The Cancer Genome Atlas Research Network recently classified gastric adenocarcinoma into 4 molecular subtypes Epstein-Barr virus-positive tumors, microsatellite-unstable tumors, tumors with chromosomal instability, and genomically stable tumors. We theorized that immunohistochemistry might be useful in similar categorization and that that HER2 expression might relate to subtype. We stained 104 gastric adenocarcinomas for MLH1, p53, and EBER in situ hybridization. We grouped them based on staining pattern and compared the groups.
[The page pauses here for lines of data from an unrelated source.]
(* ===== verification/AccountPayloads.v ===== *)
(** * The payloads of OpenRouter and Cursor

    [packages/connectors/src/openrouter.ts] and [cursor.ts]: limits in money
    whose period this program derives from the calendar, and a billing cycle
    the provider states. *)
From S2P Require Import Prelude JsNum JsDate JsValue Text Types Normalizer Files Connector QuotaPayloads.
Local Open Scope string_scope.
Local Open Scope Z_scope.
Local Open Scope list_scope.
Local Open Scope js_scope.

Definition openrouterLabels : ConnectorLabels := unverified user_key documented_api_status risk_low.
Definition OPENROUTER_TOOL : option string := None.

Definition cursorLabels : ConnectorLabels :=
  {| lb_credentialOrigin := official_local_tool; lb_dataInterfaceStatus := internal_endpoint;
     lb_automationRisk := risk_high; lb_verification := VERIFIED_FIXTURES;
     lb_verificationEvidence := None |}.

Definition MILLION_MILLION : Z := 1000000000000.

(** ** The next reset of a calendar period *)

(** [Date.UTC(year, month, day)], month counted from zero, day overflowing into
    later months; the years 0 to 99 mean 1900 to 1999. *)
Definition date_utc (year month day : Z) : option Z :=
  let year := if (0 <=? year) && (year <=? 99) then 1900 + year else year in
  let t := (day_of (year + month / 12) (month mod 12 + 1) 1 + (day - 1)) * day_ms in
  check valid_time t;; Some t.
(** C22: A sample survives the trip: whatever an accepted sample says, its local
    form is turned back into an accepted sample with the same canonical text.
    Nothing is lost, added or renamed, whatever the order of its keys and with
    or without evidence. *)
Theorem a_sample_survives_the_round_trip v row :
  unique_keys v -> validateSample v = inr row ->
  exists local wire, readWireSample v = inr local /\ toWireSampleV3_local local = inr wire /\
    canonicalJson (JObj wire) = canonicalJson v.
Proof.
  intros Hu Hv. destruct (readWireSample v) as [refusal|local] eqn:Hl; [unfold readWireSample in Hl; by rewrite Hv in Hl|].
  destruct (sent_back v row local Hv Hl) as (Hknown & Hd & Hgets & Hev).
  set (wire := set_evidence "verification_evidence" local_evidence_keys evidence_keys
                 (get local "verificationEvidence") (listed local)) in *.
  pose proof (validateSample_inv _ _ Hv) as [-> Hchecks]. destruct Hu as [Hn Hu].
  pose proof (sample_known _ Hchecks) as Hrow. exists local, wire. split; [done|].
  pose proof (sample_evidence row Hchecks) as Hcases.
  assert (Hdrow : all_defined row).
  { apply Forall_forall. intros [k x] Hin. pose proof (list_elem_of_fmap_2 fst _ _ Hin) as Hk. cbn [fst] in Hk. apply Hrow in Hk as [_ Hk].
    apply (assoc_get_elem _ _ _ Hn) in Hin. unfold get in Hk. by rewrite Hin in Hk. }
  assert (Hok : validateSample (JObj wire) = inr wire).
  { unfold validateSample. enough (Hc : first_complaint (sample_checks wire) = None) by (by rewrite Hc).
    apply first_complaint_None, (checks_transfer row); [done|done|by intros k [? ?]%plain_key; apply Hgets|..];
      rewrite Hev; destruct Hcases as [->|(fields & -> & _ & Hfd)]; try done.
    by apply ordered_evidence_ok. }
  split; [unfold toWireSampleV3_local; fold wire; exact Hok|]. unfold canonicalJson. f_equal. apply sortDeep_same; try done.
  - eapply Forall_impl; [exact Hknown|]. by intros kv [_ ?].
  - intros k. destruct (decide (k ∈ wire_keys)) as [Hk|Hk].
    + destruct (decide (k = "verification_evidence")) as [->|Hne]; [|by rewrite Hgets].
      rewrite Hev. destruct Hcases as [->|(fields & E & Hf & Hfd)]; [done|]. rewrite E.
      apply ordered_evidence_same; [|done..]. pose proof (unique_keys_get (JObj row) row "verification_evidence") as Hx.
      rewrite E in Hx. apply Hx; done.
    + rewrite !get_notin; [done|by intros [? _]%Hrow|]. intros Hin. apply list_elem_of_fmap in Hin as (kv & -> & Hkv).
      rewrite Forall_forall in Hknown. by apply Hk, (Hknown kv).
Qed.

(** C23: Every believed reading travels, and arrives as it was sent. A percentage,
    an unavailable meter, a metered amount and the credits of Codex pass every
    check of the wire, whatever else the reading states; each key says what the
    reading says (the unnamed account as [default], stale when it expired before
    the instant of sending), and the receiver's local sample has it under its
    own name. Every other reading is refused for its unit, by name. *)
Theorem a_believed_reading_travels s now :
  well_formed s -> iso now ->
  (sendable s = true ->
   exists wire local, toWireSampleV3 s now = inr wire /\ sent s now wire /\
     readWireSample (JObj wire) = inr local /\
     (forall k, k ∈ wire_keys -> k <> "verification_evidence" -> get local (local_key k) = get wire k) /\
     get local "verificationEvidence" = opt_val raw_of_evidence (lb_verificationEvidence (s_labels s))) /\
  (sendable s = false ->
   toWireSampleV3 s now =
     inl {| re_field := "unit"; re_reason := "has no v2 usage representation; use an explicit amount projection" |}).
Proof.
  intros Hwf Hnow. pose proof (wf_expires s Hwf) as Hexp. unfold iso in *. unfold toWireSampleV3, instant, isIsoInstant.
  rewrite Hexp, Hnow. cbn [fail_unless first_complaint].
  replace (negb (bool_decide (s_unit s = PERCENT)) && is_available s && negb (defined (s_usedAmount s)) && negb (codexCredits s))
    with (negb (sendable s))
    by (unfold sendable, is_available; by destruct (bool_decide (s_unit s = PERCENT)), (defined (s_availability s)),
          (defined (s_usedAmount s)), (codexCredits s)).
  split; intros Hr; rewrite Hr; cbn [negb fail_unless]; [|done].
  pose proof (wire_fields_sent s now) as Hsent. pose proof (sent_valid s now _ Hwf Hr Hsent) as Hv.
  set (wire := wire_fields s now) in *. destruct (readWireSample (JObj wire)) as [refusal|local] eqn:Hl;
    [unfold readWireSample in Hl; by rewrite Hv in Hl|].
  exists wire, local. split_and!; [done..| |].
  - intros k Hk Hne. by apply (local_gets (JObj wire)).
  - rewrite (local_evidence _ _ _ Hv Hl). rewrite (se_evidence _ _ _ Hsent).
    destruct (lb_verificationEvidence (s_labels s)) as [e|]; [|done]. cbn [opt_val].
    unfold wire_of_evidence, rename_evidence, evidence_keys, local_evidence_keys. cbn [zip_with]. by solve_get.
Qed.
Cases were categorized as follows group 1 (EBER positive), 7 cases (7%); group 2 (MLH1 deficient), 17 cases (16%); group 3 (aberrant p53 staining, EBER negative, retained MLH1), 40 cases (38%); group 4 (unremarkable staining), 40 cases (38%). This distribution was comparable to that found by the Research Network after accounting for the TP53 mutation rate in the chromosomal instability group. Group 1 patients had significantly longer follow-up times (median, 70 months versus 13 months for other groups; P = .0324). No group 2 cases overexpressed HER2. In group 3, 3 of 40 cases were HER2 immunohistochemistry positive, but 7 of 27 were HER2 positive by fluorescence in situ hybridization. Staining offers an efficient, reasonably accurate alternative for molecular subtyping of gastric adenocarcinoma, although some cases with chromosomal instability cannot be identified. These findings have potential prognostic and therapeutic implications.